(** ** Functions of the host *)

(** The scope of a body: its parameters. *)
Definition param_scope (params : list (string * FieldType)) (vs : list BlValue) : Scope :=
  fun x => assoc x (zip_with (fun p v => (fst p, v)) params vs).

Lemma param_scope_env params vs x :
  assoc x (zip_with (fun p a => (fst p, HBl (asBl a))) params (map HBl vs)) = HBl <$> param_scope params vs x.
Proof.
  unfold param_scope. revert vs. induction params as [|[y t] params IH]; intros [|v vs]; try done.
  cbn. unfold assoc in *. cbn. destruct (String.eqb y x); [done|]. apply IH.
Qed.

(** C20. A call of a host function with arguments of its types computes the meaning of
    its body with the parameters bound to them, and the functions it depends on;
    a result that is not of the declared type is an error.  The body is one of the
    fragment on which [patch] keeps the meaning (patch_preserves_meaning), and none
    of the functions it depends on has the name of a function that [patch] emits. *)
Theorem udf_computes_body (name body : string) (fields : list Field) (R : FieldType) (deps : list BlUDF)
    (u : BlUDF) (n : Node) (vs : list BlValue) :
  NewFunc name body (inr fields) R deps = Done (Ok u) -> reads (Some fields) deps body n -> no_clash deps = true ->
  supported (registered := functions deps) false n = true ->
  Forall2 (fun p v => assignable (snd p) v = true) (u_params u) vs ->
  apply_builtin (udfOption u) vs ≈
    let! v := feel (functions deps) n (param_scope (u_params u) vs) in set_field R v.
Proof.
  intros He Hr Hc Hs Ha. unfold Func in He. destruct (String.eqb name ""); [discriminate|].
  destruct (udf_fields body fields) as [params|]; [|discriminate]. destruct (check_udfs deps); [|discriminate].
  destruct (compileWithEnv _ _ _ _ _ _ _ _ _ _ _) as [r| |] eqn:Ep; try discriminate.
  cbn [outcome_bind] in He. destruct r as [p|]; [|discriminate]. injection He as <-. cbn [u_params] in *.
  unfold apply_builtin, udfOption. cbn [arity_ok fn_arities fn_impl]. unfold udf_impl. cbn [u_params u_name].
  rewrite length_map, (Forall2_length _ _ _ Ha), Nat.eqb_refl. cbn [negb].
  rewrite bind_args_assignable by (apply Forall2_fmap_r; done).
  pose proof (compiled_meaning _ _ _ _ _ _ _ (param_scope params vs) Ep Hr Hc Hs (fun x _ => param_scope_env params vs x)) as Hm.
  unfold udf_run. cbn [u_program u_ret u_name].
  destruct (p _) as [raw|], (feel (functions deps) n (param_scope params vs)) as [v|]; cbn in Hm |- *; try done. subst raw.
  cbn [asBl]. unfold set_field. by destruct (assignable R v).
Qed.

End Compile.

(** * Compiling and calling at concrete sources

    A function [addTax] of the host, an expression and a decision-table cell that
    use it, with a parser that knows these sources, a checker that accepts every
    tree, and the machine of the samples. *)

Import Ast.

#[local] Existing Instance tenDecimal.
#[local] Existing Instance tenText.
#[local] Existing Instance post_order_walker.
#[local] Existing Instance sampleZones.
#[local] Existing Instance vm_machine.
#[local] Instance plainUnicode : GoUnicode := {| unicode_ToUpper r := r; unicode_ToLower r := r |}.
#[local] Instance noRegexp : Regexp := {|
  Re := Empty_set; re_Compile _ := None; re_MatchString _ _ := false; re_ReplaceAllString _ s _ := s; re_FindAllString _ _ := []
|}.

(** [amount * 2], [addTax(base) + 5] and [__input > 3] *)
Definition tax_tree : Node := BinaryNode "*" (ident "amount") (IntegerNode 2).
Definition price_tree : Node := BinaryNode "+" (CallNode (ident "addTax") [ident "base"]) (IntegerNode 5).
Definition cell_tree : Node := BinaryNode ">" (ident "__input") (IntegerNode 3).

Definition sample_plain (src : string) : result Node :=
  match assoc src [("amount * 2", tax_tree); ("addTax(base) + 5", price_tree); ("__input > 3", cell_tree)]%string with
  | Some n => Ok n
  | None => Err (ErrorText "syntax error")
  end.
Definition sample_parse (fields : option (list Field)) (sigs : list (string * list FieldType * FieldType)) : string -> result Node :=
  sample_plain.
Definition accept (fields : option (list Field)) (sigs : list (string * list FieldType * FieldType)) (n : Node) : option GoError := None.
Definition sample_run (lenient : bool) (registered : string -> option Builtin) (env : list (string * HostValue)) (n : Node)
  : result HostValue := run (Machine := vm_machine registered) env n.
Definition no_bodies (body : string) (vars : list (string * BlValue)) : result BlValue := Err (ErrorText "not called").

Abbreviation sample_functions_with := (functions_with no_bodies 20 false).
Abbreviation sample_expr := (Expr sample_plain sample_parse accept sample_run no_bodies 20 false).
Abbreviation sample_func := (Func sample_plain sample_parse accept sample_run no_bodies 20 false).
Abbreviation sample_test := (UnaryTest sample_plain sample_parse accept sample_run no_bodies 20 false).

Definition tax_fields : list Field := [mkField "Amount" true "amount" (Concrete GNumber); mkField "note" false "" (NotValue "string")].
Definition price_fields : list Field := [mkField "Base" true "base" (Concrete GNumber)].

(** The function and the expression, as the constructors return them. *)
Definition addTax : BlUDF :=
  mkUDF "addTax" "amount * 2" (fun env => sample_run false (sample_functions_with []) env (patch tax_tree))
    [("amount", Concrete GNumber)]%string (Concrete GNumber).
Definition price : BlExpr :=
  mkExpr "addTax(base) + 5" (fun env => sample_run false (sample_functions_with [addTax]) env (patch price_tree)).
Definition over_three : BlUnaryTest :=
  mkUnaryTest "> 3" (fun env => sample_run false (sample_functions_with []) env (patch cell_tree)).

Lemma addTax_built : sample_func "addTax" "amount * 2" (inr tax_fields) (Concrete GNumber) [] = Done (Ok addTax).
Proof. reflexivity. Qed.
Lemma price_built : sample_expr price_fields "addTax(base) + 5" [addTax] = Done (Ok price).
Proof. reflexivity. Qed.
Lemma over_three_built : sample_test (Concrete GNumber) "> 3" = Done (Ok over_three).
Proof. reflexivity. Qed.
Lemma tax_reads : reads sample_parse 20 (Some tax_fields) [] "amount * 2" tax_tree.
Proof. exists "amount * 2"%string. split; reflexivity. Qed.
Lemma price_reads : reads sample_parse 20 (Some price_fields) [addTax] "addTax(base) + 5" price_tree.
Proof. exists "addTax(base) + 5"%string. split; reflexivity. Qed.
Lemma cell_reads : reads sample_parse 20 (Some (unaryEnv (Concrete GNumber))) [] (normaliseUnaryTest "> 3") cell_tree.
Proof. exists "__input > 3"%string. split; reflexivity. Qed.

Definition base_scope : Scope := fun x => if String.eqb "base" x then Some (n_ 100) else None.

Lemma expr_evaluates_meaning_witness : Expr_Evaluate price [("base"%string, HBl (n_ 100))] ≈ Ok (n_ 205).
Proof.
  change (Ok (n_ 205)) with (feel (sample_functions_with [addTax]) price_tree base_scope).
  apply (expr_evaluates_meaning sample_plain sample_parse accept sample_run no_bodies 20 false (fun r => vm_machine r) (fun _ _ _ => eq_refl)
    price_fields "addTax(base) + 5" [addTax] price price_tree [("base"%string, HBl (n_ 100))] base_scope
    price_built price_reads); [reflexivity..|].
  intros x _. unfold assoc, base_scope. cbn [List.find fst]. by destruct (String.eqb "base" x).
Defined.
☆ ☆ ☆ ☆ ☆
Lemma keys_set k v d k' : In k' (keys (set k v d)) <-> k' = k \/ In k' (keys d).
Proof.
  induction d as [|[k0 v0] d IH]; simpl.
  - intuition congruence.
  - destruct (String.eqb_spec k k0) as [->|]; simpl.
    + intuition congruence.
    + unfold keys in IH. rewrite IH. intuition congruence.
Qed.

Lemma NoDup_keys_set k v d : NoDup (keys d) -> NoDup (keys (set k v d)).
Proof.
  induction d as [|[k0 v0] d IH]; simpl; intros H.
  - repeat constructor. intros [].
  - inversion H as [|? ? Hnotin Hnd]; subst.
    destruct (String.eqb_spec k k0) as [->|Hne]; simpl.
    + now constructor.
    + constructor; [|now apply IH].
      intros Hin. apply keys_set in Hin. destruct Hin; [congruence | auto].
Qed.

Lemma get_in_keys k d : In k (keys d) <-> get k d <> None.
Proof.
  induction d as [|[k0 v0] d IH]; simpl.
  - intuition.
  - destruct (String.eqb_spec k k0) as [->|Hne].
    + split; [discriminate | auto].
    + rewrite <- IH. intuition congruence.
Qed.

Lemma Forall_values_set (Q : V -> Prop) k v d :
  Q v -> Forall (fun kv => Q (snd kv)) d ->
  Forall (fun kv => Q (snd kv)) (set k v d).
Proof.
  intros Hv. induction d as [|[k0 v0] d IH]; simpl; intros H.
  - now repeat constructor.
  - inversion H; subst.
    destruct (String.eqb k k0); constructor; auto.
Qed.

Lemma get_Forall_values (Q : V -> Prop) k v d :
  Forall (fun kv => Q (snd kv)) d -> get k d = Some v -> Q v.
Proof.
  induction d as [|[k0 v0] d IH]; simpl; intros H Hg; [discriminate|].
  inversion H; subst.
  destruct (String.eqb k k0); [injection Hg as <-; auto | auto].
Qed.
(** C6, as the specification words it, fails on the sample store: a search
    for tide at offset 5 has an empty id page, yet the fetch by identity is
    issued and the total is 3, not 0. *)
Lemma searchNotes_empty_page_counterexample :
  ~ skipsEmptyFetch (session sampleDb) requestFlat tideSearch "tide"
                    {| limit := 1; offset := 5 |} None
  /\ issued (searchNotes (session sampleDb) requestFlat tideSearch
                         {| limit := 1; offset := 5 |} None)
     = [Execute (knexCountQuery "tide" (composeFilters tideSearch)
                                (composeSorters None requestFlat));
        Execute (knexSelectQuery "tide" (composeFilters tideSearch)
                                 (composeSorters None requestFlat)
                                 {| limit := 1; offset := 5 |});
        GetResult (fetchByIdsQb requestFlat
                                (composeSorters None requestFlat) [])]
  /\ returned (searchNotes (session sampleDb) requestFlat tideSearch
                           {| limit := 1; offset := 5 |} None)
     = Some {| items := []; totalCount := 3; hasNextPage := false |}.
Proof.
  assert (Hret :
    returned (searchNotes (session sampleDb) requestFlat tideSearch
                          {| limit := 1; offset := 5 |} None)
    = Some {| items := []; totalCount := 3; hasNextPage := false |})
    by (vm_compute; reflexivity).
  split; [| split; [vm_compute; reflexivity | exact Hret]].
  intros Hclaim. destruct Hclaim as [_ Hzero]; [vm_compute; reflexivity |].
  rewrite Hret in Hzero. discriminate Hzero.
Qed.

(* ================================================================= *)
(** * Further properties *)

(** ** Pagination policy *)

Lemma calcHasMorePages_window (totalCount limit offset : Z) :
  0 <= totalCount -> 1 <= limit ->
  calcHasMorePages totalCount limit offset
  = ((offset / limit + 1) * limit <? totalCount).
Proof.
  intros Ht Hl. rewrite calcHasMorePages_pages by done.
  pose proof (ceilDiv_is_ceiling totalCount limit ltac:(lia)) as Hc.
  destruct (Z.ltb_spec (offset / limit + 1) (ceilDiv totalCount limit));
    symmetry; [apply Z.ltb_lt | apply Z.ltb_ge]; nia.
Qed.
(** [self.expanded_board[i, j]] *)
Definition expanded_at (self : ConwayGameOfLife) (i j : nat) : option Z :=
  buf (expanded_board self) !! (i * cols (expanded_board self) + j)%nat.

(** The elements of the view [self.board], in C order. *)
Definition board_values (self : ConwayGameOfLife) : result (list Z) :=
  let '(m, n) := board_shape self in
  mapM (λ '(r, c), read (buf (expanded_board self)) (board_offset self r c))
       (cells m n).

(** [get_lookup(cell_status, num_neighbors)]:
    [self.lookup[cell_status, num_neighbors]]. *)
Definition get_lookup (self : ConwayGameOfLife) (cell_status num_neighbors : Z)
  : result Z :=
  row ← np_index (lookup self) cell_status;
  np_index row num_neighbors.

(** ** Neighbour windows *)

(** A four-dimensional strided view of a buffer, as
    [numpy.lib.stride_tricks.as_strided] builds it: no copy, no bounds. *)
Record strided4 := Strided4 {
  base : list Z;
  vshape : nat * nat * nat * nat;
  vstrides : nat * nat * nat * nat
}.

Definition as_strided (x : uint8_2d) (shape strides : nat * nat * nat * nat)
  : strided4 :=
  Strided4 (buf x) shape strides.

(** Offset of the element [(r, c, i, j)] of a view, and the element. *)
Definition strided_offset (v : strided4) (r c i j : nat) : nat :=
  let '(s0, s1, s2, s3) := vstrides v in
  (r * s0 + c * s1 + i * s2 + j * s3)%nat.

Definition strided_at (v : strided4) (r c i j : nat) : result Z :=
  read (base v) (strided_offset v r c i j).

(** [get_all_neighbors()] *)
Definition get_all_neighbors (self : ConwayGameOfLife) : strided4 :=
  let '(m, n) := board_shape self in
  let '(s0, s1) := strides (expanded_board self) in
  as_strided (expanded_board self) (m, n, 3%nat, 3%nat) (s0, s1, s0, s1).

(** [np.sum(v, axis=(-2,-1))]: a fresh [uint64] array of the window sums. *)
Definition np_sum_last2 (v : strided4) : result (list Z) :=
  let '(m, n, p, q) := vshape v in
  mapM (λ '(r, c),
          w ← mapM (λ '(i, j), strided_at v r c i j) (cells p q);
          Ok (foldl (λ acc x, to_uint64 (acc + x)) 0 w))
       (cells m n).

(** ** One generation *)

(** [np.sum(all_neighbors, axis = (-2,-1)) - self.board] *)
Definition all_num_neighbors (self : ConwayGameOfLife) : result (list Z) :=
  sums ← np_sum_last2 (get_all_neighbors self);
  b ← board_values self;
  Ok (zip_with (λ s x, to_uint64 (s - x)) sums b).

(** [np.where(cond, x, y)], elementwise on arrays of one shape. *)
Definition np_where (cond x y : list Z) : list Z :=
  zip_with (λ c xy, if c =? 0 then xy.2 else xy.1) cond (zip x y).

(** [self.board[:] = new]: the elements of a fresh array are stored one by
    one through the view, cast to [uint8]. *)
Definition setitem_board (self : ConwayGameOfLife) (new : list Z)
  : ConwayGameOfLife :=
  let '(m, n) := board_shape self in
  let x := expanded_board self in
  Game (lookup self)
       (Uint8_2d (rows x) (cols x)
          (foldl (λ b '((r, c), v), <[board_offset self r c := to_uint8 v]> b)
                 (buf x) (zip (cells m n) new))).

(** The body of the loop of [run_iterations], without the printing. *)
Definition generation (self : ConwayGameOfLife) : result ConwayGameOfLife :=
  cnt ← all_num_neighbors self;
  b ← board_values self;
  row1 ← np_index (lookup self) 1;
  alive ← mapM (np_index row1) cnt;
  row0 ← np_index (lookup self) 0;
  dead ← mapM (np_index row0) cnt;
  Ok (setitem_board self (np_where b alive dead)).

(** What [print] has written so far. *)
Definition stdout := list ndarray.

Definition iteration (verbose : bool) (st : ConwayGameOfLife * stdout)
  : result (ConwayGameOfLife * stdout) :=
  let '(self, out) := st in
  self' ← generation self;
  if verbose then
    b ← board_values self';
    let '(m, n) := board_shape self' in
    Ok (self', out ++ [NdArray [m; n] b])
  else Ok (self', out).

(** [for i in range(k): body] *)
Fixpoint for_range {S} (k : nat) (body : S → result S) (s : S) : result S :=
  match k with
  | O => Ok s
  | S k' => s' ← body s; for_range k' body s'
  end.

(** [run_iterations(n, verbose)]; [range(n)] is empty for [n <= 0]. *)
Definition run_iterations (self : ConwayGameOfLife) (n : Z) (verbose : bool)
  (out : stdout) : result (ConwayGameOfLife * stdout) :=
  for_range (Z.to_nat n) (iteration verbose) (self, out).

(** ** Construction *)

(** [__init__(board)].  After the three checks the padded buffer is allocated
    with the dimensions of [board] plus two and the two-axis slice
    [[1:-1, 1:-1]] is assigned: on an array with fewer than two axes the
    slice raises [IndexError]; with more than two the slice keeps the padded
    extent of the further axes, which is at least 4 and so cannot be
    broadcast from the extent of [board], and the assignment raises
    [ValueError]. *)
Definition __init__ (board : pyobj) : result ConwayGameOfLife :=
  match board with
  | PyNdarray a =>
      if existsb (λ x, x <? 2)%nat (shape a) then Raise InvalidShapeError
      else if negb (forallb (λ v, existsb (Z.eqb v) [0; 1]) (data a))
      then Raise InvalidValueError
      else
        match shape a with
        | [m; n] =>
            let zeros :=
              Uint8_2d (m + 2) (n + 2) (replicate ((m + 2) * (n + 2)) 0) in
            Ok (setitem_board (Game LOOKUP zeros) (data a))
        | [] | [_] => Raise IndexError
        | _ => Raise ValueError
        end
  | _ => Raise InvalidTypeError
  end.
☆ ☆ ☆ ☆ ☆
**Problem statement**
Among the records above, extract exactly the lines from the line with "Lemma over_three_built : sample_test" to the line with "change (Ok (n_", both lines included, and leave out the rest.

**Worked solution**
Lemma over_three_built : sample_test (Concrete GNumber) "> 3" = Done (Ok over_three).
Proof. reflexivity. Qed.
Lemma tax_reads : reads sample_parse 20 (Some tax_fields) [] "amount * 2" tax_tree.
Proof. exists "amount * 2"%string. split; reflexivity. Qed.
Lemma price_reads : reads sample_parse 20 (Some price_fields) [addTax] "addTax(base) + 5" price_tree.
Proof. exists "addTax(base) + 5"%string. split; reflexivity. Qed.
Lemma cell_reads : reads sample_parse 20 (Some (unaryEnv (Concrete GNumber))) [] (normaliseUnaryTest "> 3") cell_tree.
Proof. exists "__input > 3"%string. split; reflexivity. Qed.

Definition base_scope : Scope := fun x => if String.eqb "base" x then Some (n_ 100) else None.

Lemma expr_evaluates_meaning_witness : Expr_Evaluate price [("base"%string, HBl (n_ 100))] ≈ Ok (n_ 205).
Proof.
  change (Ok (n_ 205)) with (feel (sample_functions_with [addTax]) price_tree base_scope).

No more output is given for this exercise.